### What you need to do
The material below contains a line with "(TimeWithinDay lt)))." and a line with "(** [currentDate.setDate(currentDate.getDate() +". Copy exactly those two lines and all lines between them.

- Opening Delimiter -

Definition Array_length {A : Type} (xs : list A) : Z := Z.of_nat (length xs).

Section App.

Variable H : Host.

(** *** Local-time methods of a valid Date with time value [t] *)
Definition LocalTime (t : Z) : Z := (t + LocalTZA H t true)%Z.
Definition UTC (t : Z) : Z := (t - LocalTZA H t false)%Z.

Definition getFullYear (t : Z) : Z := YearFromTime (LocalTime t).
Definition getDate (t : Z) : Z := DateFromTime (LocalTime t).
Definition getDay (t : Z) : Z := WeekDay (LocalTime t).

Definition setDate (t dt : Z) : Date :=
  let lt := LocalTime t in
  TimeClip (UTC (MakeDate (MakeDay (YearFromTime lt) (MonthFromTime lt) dt)
                          (TimeWithinDay lt))).

(** [new Date(year, month, date)], local midnight; years 0..99 mean
    1900..1999. *)
Definition Date_of_fields (year month date : Z) : Date :=
  let yr := if ((0 <=? year) && (year <=? 99))%Z then (1900 + year)%Z else year in
  TimeClip (UTC (MakeDate (MakeDay yr month date) (MakeTime 0 0 0 0))).

(** [currentDate.setDate(currentDate.getDate() + 1)]; an Invalid Date
    stays invalid. *)
Definition next_day (currentDate : Date) : Date :=
  match currentDate with
  | Some t => setDate t (getDate t + 1)
  | None => None
  end.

- Closing Delimiter -

### Written answer
                          (TimeWithinDay lt))).

(** [new Date(year, month, date)], local midnight; years 0..99 mean
    1900..1999. *)
Definition Date_of_fields (year month date : Z) : Date :=
  let yr := if ((0 <=? year) && (year <=? 99))%Z then (1900 + year)%Z else year in
  TimeClip (UTC (MakeDate (MakeDay yr month date) (MakeTime 0 0 0 0))).

(** [currentDate.setDate(currentDate.getDate() + 1)]; an Invalid Date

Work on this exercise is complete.